At this point, I'm just going to look at fiddling with some settings and hopefully smoothing out the stream, but the fact that I can play my favourite games, with my favourite hardware, with great performance and in VR, and the amount of setup is really comparable to what it is on Windows is just kind of wrinkling my brain. Plus, only a couple months ago, this wasn't the case. Support for things that were once doomed to be dual boot material for the foreseeable future is coming along rapidly. This is a great time to be a Linux gamer.

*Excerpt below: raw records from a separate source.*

(** Loading what was loaded changes nothing: the defaults are filled in
    once and for all, whatever the file says, so that a configuration that is
    saved and loaded again is the same. *)
Theorem finish_idempotent c : finish (finish c) = finish c.
Proof.
  unfold finish. cbn [Node Mesh Peers P2P Monitoring WebSSH Auth Transfer Proxy Reality Join Tun ACL Logging].
  rewrite load_mesh_idem, load_reality_idem, load_p2p_idem, load_proxy_idem by done. f_equal.
  - rewrite <-list_fmap_compose. apply list_fmap_ext. intros i p _. apply load_peer_idem.
  - unfold load_monitoring. cbn. by rewrite !z0_idem.
  - unfold load_webssh. cbn. by rewrite !z0_idem.
  - unfold load_auth. cbn. by rewrite !z0_idem, !s0_idem.
  - unfold load_transfer. cbn. by rewrite z0_idem, s0_idem.
  - unfold load_join. destruct (j_Enabled (Join c)) eqn:E; [cbn; by rewrite s0_idem, z0_idem | by rewrite E].
  - unfold load_tun. cbn. f_equal. destruct (t_Enabled (Tun c)); [apply z0_idem | done].
  - unfold load_acl. cbn. by rewrite s0_idem.
  - unfold load_logging. destruct (String.eqb (LogFile (Logging c)) "") eqn:E; [by rewrite E | cbn; by rewrite E, !z0_idem].
Qed.

(** The old [tun] section: its MTU is never used, and its subnet and name
    only when the mesh section sets them to nothing. *)
Lemma tun_mtu_ignored t t' m : t_Enabled t = t_Enabled t' -> Subnet t = Subnet t' -> t_Name t = t_Name t' ->
  SubnetProxies t = SubnetProxies t' -> load_mesh t m = load_mesh t' m.
Proof.
  intros E1 E2 E3 E4. unfold load_mesh. rewrite E1, E2, E3, E4. f_equal. rewrite (z0_id _ (MTU t)), (z0_id _ (MTU t')) by (by apply z0_ne).
  by destruct (negb (MTU t =? 0)), (negb (MTU t' =? 0)).
Qed.

(** ** Validation *)

Lemma check_nil b s f m a : check b s f m a = [] <-> b = false.
Proof. unfold check. by destruct b. Qed.
Lemma required_nil x s f m : required x s f m = [] <-> x <> ""%string.
Proof. unfold required. rewrite check_nil. apply String.eqb_neq. Qed.
Lemma port_ok lo p : port_bad lo p = false <-> lo <= p <= 65535.
Proof. unfold port_bad. rewrite orb_false_iff, !Z.ltb_ge. lia. Qed.
Lemma one_of_ok s l : negb (one_of s l) = false <-> s ∈ l.
Proof. unfold one_of. rewrite negb_false_iff. apply bool_decide_eq_true. Qed.

(** *** Port conflicts *)

Lemma group_duplicates (es : list portEntry) p :
  (1 < length (group p es))%nat <-> exists i j e f, i <> j /\ es !! i = Some e /\ es !! j = Some f /\ Port e = p /\ Port f = p.
Proof.
  unfold group. induction es as [|x es IH].
  - split; [cbn; lia|]. by intros (i & j & e & f & _ & H & _).
  - rewrite filter_cons. destruct (decide (Port x = p)) as [E|E].
    + cbn [length]. split.
      * intros H. destruct (filter (fun e => Port e = p) es) as [|y l] eqn:Ef; [cbn in H; lia|].
        assert (y ∈ filter (fun e => Port e = p) es) as Hy by (rewrite Ef; left).
        apply list_elem_of_filter in Hy as [Hp [j Hj]%list_elem_of_lookup]. by exists 0%nat, (S j), x, y.
      * intros (i & j & e & f & Hij & Hi & Hj & He & Hf).
        assert (exists k y, es !! k = Some y /\ Port y = p) as (k & y & Hk & Hy).
        { destruct i as [|i]; [destruct j as [|j]; [done|] |]; cbn in *; eauto. }
        assert (y ∈ filter (fun e => Port e = p) es) as Hin
          by (apply list_elem_of_filter; split; [done | by eapply list_elem_of_lookup_2]).
        destruct (filter _ es); [by apply elem_of_nil in Hin | cbn; lia].
    + rewrite IH. split.
      * intros (i & j & e & f & Hij & Hi & Hj & He & Hf). exists (S i), (S j), e, f. split_and!; auto.
      * intros (i & j & e & f & Hij & Hi & Hj & He & Hf). destruct i as [|i]; [cbn in Hi; congruence|].
        destruct j as [|j]; [cbn in Hj; congruence|]. exists i, j, e, f. cbn in *. split_and!; auto.
Qed.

I switched from Windows to Linux during the whole Vista debacle back in 2008. For basically ten years I was out of the PC gaming scene. I fucking love Proton and what’s its done for Linux as a gaming platform. Now I play (almost) everything on Linux, no sweat. The only things I ever need my Windows partition for anymore are things with those shitty anticheat platforms that just assume you’re a cheater if you use Linux. Cause, you know, Linux scary.
To be fair, the people at the cutting edge of modern computing are statistically very likely to be Linux users. Therefore it's not entirely unreasonable to have some prejudice against Linux users.
But as a sweeping measure these anti-cheat measures are absolutely unacceptable. The only other explanation is that they just don't want to bother with the market share still being low compared to Windows.
Personally, if a game requires anti-cheat, it's probably not a game I'd enjoy playing. Not a big fan of competitive gameplay. But for those that are, this needs to stop. Especially with all the new bullshit Microsoft has been pulling in Windows lately.
@KrokanteBamischijf @hperrin But it needs to stop in a way that keeps those competitive games fun...
- Trusted Computing-based solutions
- Don't tell the game anything-based solutions...
- ??
Trusted-Computing requires a more locked down system than any distro provides, and also (effectively) everyone going along with some MS-controlled standards for TPMs and so forth.
Ignorant-Games approaches perform terribly.
What else ya got?
@KrokanteBamischijf @hperrin Protecting code from the computer it runs on is either impossible or really really hard, depending.